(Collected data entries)

Lemma begin_move x y : cl = CMove x y -> moves f a c (call_writes cl) (set_svars (fun m => swapped m x y) h) Idle (set_svars (fun m => swapped m x y) a).
Proof.
  intros Hcl. pose proof (co_same _ _ Hc) as (S1 & S2 & S3).
  assert (svars a !! x = svars h !! x) as Hx by (apply (target_shown (SV x)); rewrite Hcl; by left).
  assert (svars a !! y = svars h !! y) as Hy by (apply (target_shown (SV y)); rewrite Hcl; right; by left).
  apply moves_begin; cbn [hidden writes reads own_objs own_rcs set_svars rcs objs svars wvars del_objs del_rcs next]; try done.
  - apply swap_inv, (co_inv _ _ Hc).
  - intros v Hv. rewrite Hcl in Hv. apply not_elem_of_cons in Hv as [Hv1 Hv2]. apply not_elem_of_cons in Hv2 as [Hv2 _].
    destruct v as [z|w]; cbn [member set_svars svars wvars]; [|done]. by rewrite !swapped_other by congruence.
  - intros v Hv. rewrite decide_False by apply not_elem_of_nil. rewrite Hcl in Hv. destruct v as [z|w]; cbn [member set_svars svars wvars].
    + apply put_members; [done|done|]. apply elem_of_cons in Hv as [[= ->]|[= ->]%list_elem_of_singleton]; [by left|by right].
    + apply elem_of_cons in Hv as [[=]|[=]%list_elem_of_singleton].
  - by intros v ?%elem_of_nil.
  - by intros v ?%elem_of_nil.
  - set_solver.
  - by intros p ?%elem_of_nil.
  - apply NoDup_nil_2.
Qed.

Lemma begin_make x : cl = CMake x ->
  moves f a c (call_writes cl) (Heap (rcs h) ({[next h]} ∪ objs h) (svars h) (wvars h) (del_objs h) (del_rcs h) (next h + 1)) (SDec x (GNew (next h))) (add_object a).
Proof.
  intros Hcl. pose proof (co_same _ _ Hc) as (S1 & S2 & S3). destruct (fresh_object a (co_inv _ _ Hc)) as (_ & Hnd & _). rewrite <- S3 in *.
  apply moves_begin; cbn [hidden writes reads goal_reads own_objs goal_obj own_rcs add_object rcs objs svars wvars del_objs del_rcs next]; try done.
  - apply add_object_inv, (co_inv _ _ Hc).
  - by rewrite S2.
  - intros v Hv. rewrite decide_False by apply not_elem_of_nil. exact (target_shown v Hv).
  - by rewrite Hcl.
  - by intros v ?%elem_of_nil.
  - set_solver.
  - by intros p ->%list_elem_of_singleton.
  - apply NoDup_singleton.
Qed.

Lemma begin_lock x w p r : cl = CLock x w -> wvars h !! w = Some (p, r) ->
  moves f a c (call_writes cl) (set_svars (<[x := (p, r)]>) h) (SLock x w p r) a.
Proof.
  intros Hcl Hw. pose proof (mb_new _ _ _ Hb) as Hx. rewrite Hcl in Hx.
  assert (svars a !! x = svars h !! x) as Hxa by (apply (target_shown (SV x)); rewrite Hcl; by left).
  apply moves_begin; rewrite ?Hcl; cbn [hidden writes reads own_objs own_rcs set_svars rcs objs svars wvars del_objs del_rcs next call_writes call_reads]; try done.
  - apply (co_inv _ _ Hc).
  - apply (co_same _ _ Hc).
  - intros [z|v] Hv; cbn [member set_svars svars wvars]; [|done]. rewrite lookup_insert_ne; [done|]. intros <-. apply Hv. by left.
  - intros v ->%list_elem_of_singleton. rewrite decide_True by (by left). cbn [member]. congruence.
  - set_solver.
  - by intros q ?%elem_of_nil.
  - apply NoDup_nil_2.
  - cbn [job_ok set_svars svars wvars]. by rewrite lookup_insert_eq.
Qed.

Lemma default_zero (o : option (Z * Z)) p r : default (0, 0) o = (p, r) -> (r =? 0) = false -> o = Some (p, r).
Proof. destruct o as [[p' r']|]; cbn; [by intros [= -> ->]|]. intros [= <- <-]. done. Qed.

Lemma begin_ok : exists j' h', start cl h = Ret j' h' /\ exists a', moves f a c (call_writes cl) h' j' a'.
Proof.
  cut (forall k, cl = k -> exists j' h', start k h = Ret j' h' /\ exists a', moves f a c (call_writes cl) h' j' a'); [intros H; by apply H|].
  intros [x|x|x y|x y|x|x|x w|w x|w v|w|w] Hcl; cbn [start].
  - do 2 eexists. split; [reflexivity|]. eexists. by apply begin_make.
  - do 2 eexists. split; [reflexivity|]. exists a. apply moves_quiet; rewrite ?Hcl; try done; by intros v ?%elem_of_nil.
  - unfold kbind, the_shared, kret. destruct (default (0, 0) (svars h !! y)) as [p r] eqn:E. do 2 eexists. split; [reflexivity|]. exists a.
    by apply moves_quiet; rewrite ?Hcl.
  - do 2 eexists. split; [reflexivity|]. eexists. by apply begin_move.
  - do 2 eexists. split; [reflexivity|]. exists a. apply moves_quiet; rewrite ?Hcl; try done; by intros v ?%elem_of_nil.
  - unfold kbind, the_shared, kret. destruct (default (0, 0) (svars h !! x)) as [p r] eqn:E. do 2 eexists. split; [reflexivity|]. exists a.
    destruct (r =? 0) eqn:E0; apply moves_quiet; rewrite ?Hcl; try done; try (by intros v ?%elem_of_nil). exists p. by apply default_zero.
  - unfold kbind, the_weak. destruct (default (0, 0) (wvars h !! w)) as [p r] eqn:E. destruct (r =? 0) eqn:E0.
    + do 2 eexists. split; [reflexivity|]. exists a. apply moves_quiet; rewrite ?Hcl; try done; by intros v ?%elem_of_nil.
    + do 2 eexists. split; [unfold put_shared, put_var, kmodify, kret; cbn [snd]; rewrite E0; reflexivity|]. exists a. apply begin_lock; [done|by apply default_zero].
  - unfold kbind, the_shared, kret. destruct (default (0, 0) (svars h !! x)) as [p r] eqn:E. do 2 eexists. split; [reflexivity|]. exists a.
    by apply moves_quiet; rewrite ?Hcl.
  - unfold kbind, the_weak, kret. destruct (default (0, 0) (wvars h !! v)) as [p r] eqn:E. do 2 eexists. split; [reflexivity|]. exists a.
    by apply moves_quiet; rewrite ?Hcl.
  - do 2 eexists. split; [reflexivity|]. exists a. apply moves_quiet; rewrite ?Hcl; try done; by intros v ?%elem_of_nil.
  - unfold kbind, the_weak, kret. destruct (default (0, 0) (wvars h !! w)) as [p r] eqn:E. do 2 eexists. split; [reflexivity|]. exists a.
    destruct (r =? 0) eqn:E0; apply moves_quiet; rewrite ?Hcl; try done; try (by intros v ?%elem_of_nil). exists p. by apply default_zero.
Qed.
End start.

(** ** Runs *)

Lemma covers_start : covers no_pointers empty_heap.
Proof.
  split; cbn [no_pointers fh jobs hidden own_objs own_rcs writes reads job_ok]; try done.
  - apply empty_inv.
  - intros v u. split; [intros Hu; split; [done|]; intros c; apply not_elem_of_nil|by intros [? _]].
  - intros p. split; [set_solver|]. by intros [_ ?%elem_of_nil].
  - intros p. split; [set_solver|]. by intros [_ ?%elem_of_nil].
  - by intros c c' p ?%elem_of_nil.
  - by intros c c' p ?%elem_of_nil.
  - intros c. apply NoDup_nil_2.
  - by intros c c' v _ ?%elem_of_nil.
  - by intros c v ?%elem_of_nil.
Qed.

Lemma on_core_ret c m f f' : on_core c m f = Ret tt f' -> exists j h, m (fh f) = Ret j h /\ f' = Fine h (upd_job c j (jobs f)).
Proof. unfold on_core. destruct (m (fh f)) as [j h| | |]; [|done..]. intros [= <-]. by exists j, h. Qed.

**WHAT IS REQUIRED:**
Could you copy every line from the records that has "assert" in it?

**RESULT OF THIS EXERCISE:**
  assert (svars a !! x = svars h !! x) as Hx by (apply (target_shown (SV x)); rewrite Hcl; by left).
  assert (svars a !! y = svars h !! y) as Hy by (apply (target_shown (SV y)); rewrite Hcl; right; by left).
  assert (svars a !! x = svars h !! x) as Hxa by (apply (target_shown (SV x)); rewrite Hcl; by left).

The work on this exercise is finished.